▶ **REQUIREMENT**: Write out exactly the lines of the entries below, from the first through the line containing "Definition MIN_ORD : Z := 6.", and nothing beyond them.

▶ **RECORD EXCERPTS**:

(* ===== verification/Buddy.v ===== *)
(** * The buddy memory allocator (src/src/buddy.c)

    [kmem] is the static struct kmem, with the array of marks at [kmem.start]
    as the list [marks].  Pointers into that array are mark indices, so
    [get_mark] returns an index; an access outside the array is undefined.
    kfree/kmalloc recurse through the orders: their fuel is the number of
    orders. *)

From S2P Require Import Prelude.
From S2P Require Import Mmu.
Import Mmu.

Module Buddy.

Definition MAX_ORD : Z := 12.
Definition MIN_ORD : Z := 6.
Definition N_ORD : Z := MAX_ORD - MIN_ORD + 1.

Record mark := Mark { lnks : Z; bitmap : Z }.

Definition PRE_LNK (lnks : Z) : Z := Z.shiftr lnks 16.
Definition NEXT_LNK (lnks : Z) : Z := Z.land lnks 0xFFFF.
Definition LNKS (pre next : Z) : Z := u32 (Z.lor (Z.shiftl pre 16) (Z.land next 0xFFFF)).
Definition NIL : Z := 0xFFFF.

Record order := Order { head : Z; offset : Z }.

Record kmem := Kmem {
  lock : bool;
  start : Z;        (* start of memory for marks *)
  start_heap : Z;   (* start of allocatable memory *)
  kend : Z;         (* kmem.end *)
  orders : list order;
  marks : list mark;
}.

Definition kmem_lock : lens kmem bool :=
  Lens lock (fun b k => Kmem b (start k) (start_heap k) (kend k) (orders k) (marks k)).

(** field accesses *)
Definition ld_order (order : Z) : M kmem Buddy.order :=
  deref (fun k => at_ (orders k) (order - MIN_ORD)).
Definition st_order (order : Z) (o : Buddy.order) : M kmem unit :=
  ld_order order ;;
  modify (fun k => Kmem (lock k) (start k) (start_heap k) (kend k)
                        (put (orders k) (order - MIN_ORD) o) (marks k)).
Definition ld_mark (p : Z) : M kmem mark := deref (fun k => at_ (marks k) p).
Definition st_mark (p : Z) (m : mark) : M kmem unit :=
  ld_mark p ;;
  modify (fun k => Kmem (lock k) (start k) (start_heap k) (kend k) (orders k)
                        (put (marks k) p m)).
Definition set_head (order h : Z) : M kmem unit :=
  ord ← ld_order order; st_order order (Order h (offset ord)).

Definition get_mark (order idx : Z) : M kmem Z :=
  ord ← ld_order order; mret (u32 (offset ord + idx)).
Definition blkid2mem (order blkid : Z) : M kmem Z :=
  gets (fun k => u64 (start_heap k + s32 (Z.shiftl 1 order * blkid))).
Definition mem2blkid (order mem : Z) : M kmem Z :=
  gets (fun k => s32 (Z.shiftr (u64 (mem - start_heap k)) order)).
Definition available (bitmap blk_id : Z) : bool :=
  negb (Z.land bitmap (Z.shiftl 1 (Z.land blk_id 0x1F)) =? 0).

(** mark a block as unavailable *)
Definition unmark_blk (order blk_id : Z) : M kmem unit :=
  ord ← ld_order order;
  mk ← get_mark order (Z.shiftr blk_id 5);
  m ← ld_mark mk;
  panic_if (negb (available (bitmap m) blk_id)) "double alloc" ;;
  let bm := Z.land (bitmap m) (Z.lnot (Z.shiftl 1 (Z.land blk_id 0x1F))) in
  st_mark mk (Mark (lnks m) bm) ;;
  when (bm =? 0) (
    let blk_id := Z.shiftr blk_id 5 in
    let prev := PRE_LNK (lnks m) in
    let next := NEXT_LNK (lnks m) in
    (if negb (prev =? NIL) then
       p ← get_mark order prev; q ← ld_mark p;
       st_mark p (Mark (LNKS (PRE_LNK (lnks q)) next) (bitmap q))
     else when (head ord =? blk_id) (set_head order next)) ;;
    when (negb (next =? NIL)) (
       p ← get_mark order next; q ← ld_mark p;
       st_mark p (Mark (LNKS prev (NEXT_LNK (lnks q))) (bitmap q))) ;;
    m ← ld_mark mk;
    st_mark mk (Mark (LNKS NIL NIL) (bitmap m))).

(** mark a block as available *)
Definition mark_blk (order blk_id : Z) : M kmem unit :=
  ord ← ld_order order;
  mk ← get_mark order (Z.shiftr blk_id 5);
  m ← ld_mark mk;
  let insert := bitmap m =? 0 in
  panic_if (available (bitmap m) blk_id) "double free" ;;
  let bm := Z.lor (bitmap m) (Z.shiftl 1 (Z.land blk_id 0x1F)) in
  st_mark mk (Mark (lnks m) bm) ;;
  when insert (
    let blk_id := Z.shiftr blk_id 5 in
    st_mark mk (Mark (LNKS NIL (head ord)) bm) ;;
    when (negb (head ord =? NIL)) (
      p ← get_mark order (head ord); q ← ld_mark p;
      st_mark p (Mark (LNKS blk_id (NEXT_LNK (lnks q))) (bitmap q))) ;;
    set_head order blk_id).

(** get a block; the for loop tries the 32 bits of the first mark *)
Definition get_blk (order : Z) : M kmem Z :=
  ord ← ld_order order;
  mk ← get_mark order (head ord);
  m ← ld_mark mk;
  panic_if (bitmap m =? 0) "empty mark in the list" ;;
  loop 33 (fun i =>
    if negb (i <? 32) then mret (inr 0) else
    if negb (Z.land (bitmap m) (Z.shiftl 1 i) =? 0) then
      let blk_id := head ord * 32 + i in
      unmark_blk order blk_id ;;
      up ← blkid2mem order blk_id;
      mret (inr up)
    else mret (inl (i + 1))) 0.

Fixpoint kfree_ (fuel : nat) (mem order : Z) : M kmem unit :=
  match fuel with
  | O => fun _ => NoFuel
  | S fuel =>
    blk_id ← mem2blkid order mem;
    mk ← get_mark order (Z.shiftr blk_id 5);
    m ← ld_mark mk;
    panic_if (available (bitmap m) blk_id) "kfree: double free" ;;
    let buddy_id := Z.lxor blk_id 1 in
    if negb (available (bitmap m) buddy_id) || (order =? MAX_ORD) then
      mark_blk order blk_id
    else
      unmark_blk order buddy_id ;;
      up ← blkid2mem order (Z.land blk_id (Z.lnot 1));
      kfree_ fuel up (order + 1)
  end.

Fixpoint kmalloc_ (fuel : nat) (order : Z) : M kmem Z :=
  match fuel with
  | O => fun _ => NoFuel
  | S fuel =>
    ord ← ld_order order;
    if negb (head ord =? NIL) then get_blk order
    else if order <? MAX_ORD then
      up ← kmalloc_ fuel (order + 1);
      when (negb (up =? 0))
        (kfree_ (Z.to_nat N_ORD) (u64 (up + Z.shiftl 1 order)) order) ;;
      mret up
    else mret 0
  end.

(** allocate memory that has the size of (1 << order) *)
Definition kmalloc (order : Z) : M kmem Z :=
  panic_if ((MAX_ORD <? order) || (order <? MIN_ORD)) "kmalloc: order out of range" ;;
  acquire kmem_lock ;;
  up ← kmalloc_ (Z.to_nat N_ORD) order;
  release kmem_lock ;;
  mret up.

Definition kfree (mem order : Z) : M kmem unit :=
  panic_if ((MAX_ORD <? order) || (order <? MIN_ORD)
            || negb (Z.land mem (Z.shiftl 1 order - 1) =? 0))
    "kfree: order out of range or memory unaligned" ;;
  acquire kmem_lock ;;
  kfree_ (Z.to_nat N_ORD) mem order ;;
  release kmem_lock.

Definition free_page (v : Z) : M kmem unit := kfree v PTE_SHIFT.
Definition alloc_page : M kmem Z := kmalloc PTE_SHIFT.

Definition kmem_init : M kmem unit := modify (lset kmem_lock false).

(** one order's turn of the first loop of kmem_init2: set the order up and
    mark its [n] marks unavailable *)
Definition init_order (i total n : Z) : M kmem unit :=
  st_order (i + MIN_ORD) (Order NIL (u32 total)) ;;
  loop (S (Z.to_nat n)) (fun j =>
    if j <? n then
      mk ← get_mark (i + MIN_ORD) j;
      st_mark mk (Mark (LNKS NIL NIL) 0) ;;
      mret (inl (j + 1))
    else mret (inr tt)) 0.

Definition kmem_init2 (vstart vend : Z) : M kmem unit :=
  modify (fun k => Kmem (lock k) vstart (start_heap k) vend (orders k) (marks k)) ;;
  let len := u64 (vend - vstart) in
  let n := Z.shiftr len (MAX_ORD + 5) + 1 in
  total ← loop 8 (fun '(i, total, n) =>
    if 0 <=? i then
      init_order i total n ;;
      mret (inl (i - 1, u64 (total + n), u64 (Z.shiftl n 1)))
    else mret (inr total)) (N_ORD - 1, 0, n);
  let heap := align_up (vstart + total * 8) (Z.shiftl 1 MAX_ORD) in
  modify (fun k => Kmem (lock k) (start k) heap (kend k) (orders k) (marks k)) ;;
  loop (S (Z.to_nat (Z.shiftr len MAX_ORD + 1))) (fun i =>
    if i <? vend then kfree i MAX_ORD ;; mret (inl (i + Z.shiftl 1 MAX_ORD))
    else mret (inr tt)) heap.

(** round up power of 2, then get the order *)
Definition smear (v : Z) : Z :=
  let v := Z.lor v (Z.shiftr v 1) in
  let v := Z.lor v (Z.shiftr v 2) in
  let v := Z.lor v (Z.shiftr v 4) in
  let v := Z.lor v (Z.shiftr v 8) in
  Z.lor v (Z.shiftr v 16).
Definition get_order (v : Z) : M unit Z :=
  let v := u32 (smear (u32 (v - 1)) + 1) in
  ord ← loop 33 (fun ord =>
    if negb (ord <? 32) then mret (inr ord) else
    if negb (Z.land v (Z.shiftl 1 ord) =? 0) then mret (inr ord)
    else mret (inl (ord + 1))) 0;
  if ord <? MIN_ORD then mret MIN_ORD
  else panic_if (MAX_ORD <? ord) "order too big!" ;; mret ord.

(** ** Layer 1: the doubly linked list of marks of one order *)

Definition first_of (nxt : Z) (L : list Z) : Z :=
  match L with [] => nxt | i :: _ => i end.
Fixpoint last_of (p : Z) (L : list Z) : Z :=
  match L with [] => p | i :: L => last_of i L end.

(** the marks of [L] are chained, from the mark before ([p]) to the one after *)
Fixpoint lseg (MK : Z -> mark) (p : Z) (L : list Z) (nxt : Z) : Prop :=
  match L with
  | [] => True
  | i :: L' => lnks (MK i) = LNKS p (first_of nxt L') /\ lseg MK i L' nxt
  end.

Record dll (MK : Z -> mark) (h N : Z) (L : list Z) : Prop := {
  dll_head : h = first_of NIL L;
  dll_seg : lseg MK NIL L NIL;
  dll_nodup : NoDup L;
  dll_mem : forall i, i ∈ L <-> 0 <= i < N /\ bitmap (MK i) <> 0;
  dll_bits : forall i, 0 <= i < N -> 0 <= bitmap (MK i) < 2 ^ 32;
}.

Lemma LNKS_pre p n : 0 <= p <= NIL -> 0 <= n <= NIL -> PRE_LNK (LNKS p n) = p.
Proof.
  unfold PRE_LNK, LNKS, NIL, u32. intros Hp Hn. change 65535 with (Z.ones 16).
  rewrite Z.land_ones, (Z.mod_small n) by lia.
  apply Z.bits_inj_iff'. intros i Hi. rewrite Z.shiftr_spec by lia.
  destruct (Z.ltb_spec i 16).
  - rewrite Z.mod_pow2_bits_low by lia. rewrite Z.lor_spec, Z.shiftl_spec by lia.
    replace (i + 16 - 16) with i by lia.
    replace (Z.testbit n (i + 16)) with false; [by rewrite orb_false_r|].
    replace n with (n mod 2 ^ 16) by (apply Z.mod_small; lia).
    by rewrite Z.mod_pow2_bits_high by lia.
  - rewrite Z.mod_pow2_bits_high by lia. symmetry.
    replace p with (p mod 2 ^ 16) by (apply Z.mod_small; lia).
    by rewrite Z.mod_pow2_bits_high by lia.
Qed.

Lemma LNKS_next p n : 0 <= p <= NIL -> 0 <= n <= NIL -> NEXT_LNK (LNKS p n) = n.
Proof.
  unfold NEXT_LNK, LNKS, NIL, u32. intros Hp Hn. change 65535 with (Z.ones 16).
  rewrite !Z.land_ones, (Z.mod_small n) by lia.
  apply Z.bits_inj_iff'. intros i Hi.
  destruct (Z.ltb_spec i 16).
  - rewrite !Z.mod_pow2_bits_low by lia. rewrite Z.lor_spec, Z.shiftl_spec by lia.
    by rewrite (Z.testbit_neg_r p) by lia.
  - rewrite Z.mod_pow2_bits_high by lia. symmetry.
    replace n with (n mod 2 ^ 16) by (apply Z.mod_small; lia).
    by rewrite Z.mod_pow2_bits_high by lia.
Qed.

Lemma lseg_ext MK MK' p L nxt :
  (forall i, i ∈ L -> lnks (MK' i) = lnks (MK i)) -> lseg MK p L nxt -> lseg MK' p L nxt.
Proof.
  revert p. induction L as [|i L IH]; intros p Hext; cbn; [done|].
  intros [H1 H2]. split; [rewrite Hext by in_list; done|].
  apply IH; [|done]. intros j Hj. apply Hext. in_list.
Qed.

Lemma lseg_app MK p L1 L2 nxt :
  lseg MK p (L1 ++ L2) nxt <->
  lseg MK p L1 (first_of nxt L2) /\ lseg MK (last_of p L1) L2 nxt.
Proof.
  revert p. induction L1 as [|i L1 IH]; intros p; cbn; [tauto|].
  rewrite IH. assert (first_of nxt (L1 ++ L2) = first_of (first_of nxt L2) L1) as ->
    by (by destruct L1). tauto.
Qed.

Lemma last_of_app p L i : last_of p (L ++ [i]) = i.
Proof. revert p. by induction L as [|j L IH]; intros p; cbn. Qed.

Lemma last_of_cases p L : (L = [] /\ last_of p L = p) \/ (exists L', L = L' ++ [last_of p L]).
Proof.
  destruct L as [|i L] using rev_ind; [by left|]. right. exists L. by rewrite last_of_app.
Qed.

(** Relinking around a mark removed from the middle of the list. *)
Lemma lseg_relink_next MK MK' p L old new :
  (forall i, i ∈ L -> i <> last_of p L -> lnks (MK' i) = lnks (MK i)) ->
  (forall q, 0 <= q <= NIL -> lnks (MK (last_of p L)) = LNKS q old ->
     L <> [] -> lnks (MK' (last_of p L)) = LNKS q new) ->
  NoDup L -> 0 <= p <= NIL -> (forall i, i ∈ L -> 0 <= i < NIL) ->
  lseg MK p L old -> lseg MK' p L new.
Proof.
  intros Hoth Hlast Hnd Hp Hr Hs.
  destruct (last_of_cases p L) as [[-> _]|[L' HL]]; [done|].
  set (z := last_of p L) in *. clearbody z. subst L.
  apply NoDup_app in Hnd as (Hnd & Hni & _).
  apply lseg_app in Hs as [Hs1 Hs2]. cbn in Hs2. apply lseg_app. cbn. split.
  - eapply lseg_ext; [|exact Hs1]. intros i Hi. apply Hoth; [in_list|].
    intros ->. apply (Hni z Hi). in_list.
  - split; [|done]. apply Hlast; [|by destruct Hs2|by destruct L'].
    destruct (last_of_cases p L') as [[-> ->]|[L'' HL'']]; [done|].
    assert (0 <= last_of p L' < NIL); [|lia]. apply Hr, elem_of_app. left.
    rewrite HL'' at 2. in_list.
Qed.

▶ **WRITTEN RESPONSE**:
(* ===== verification/Buddy.v ===== *)
(** * The buddy memory allocator (src/src/buddy.c)

    [kmem] is the static struct kmem, with the array of marks at [kmem.start]
    as the list [marks].  Pointers into that array are mark indices, so
    [get_mark] returns an index; an access outside the array is undefined.
    kfree/kmalloc recurse through the orders: their fuel is the number of
    orders. *)

From S2P Require Import Prelude.
From S2P Require Import Mmu.
Import Mmu.

Module Buddy.

Definition MAX_ORD : Z := 12.
Definition MIN_ORD : Z := 6.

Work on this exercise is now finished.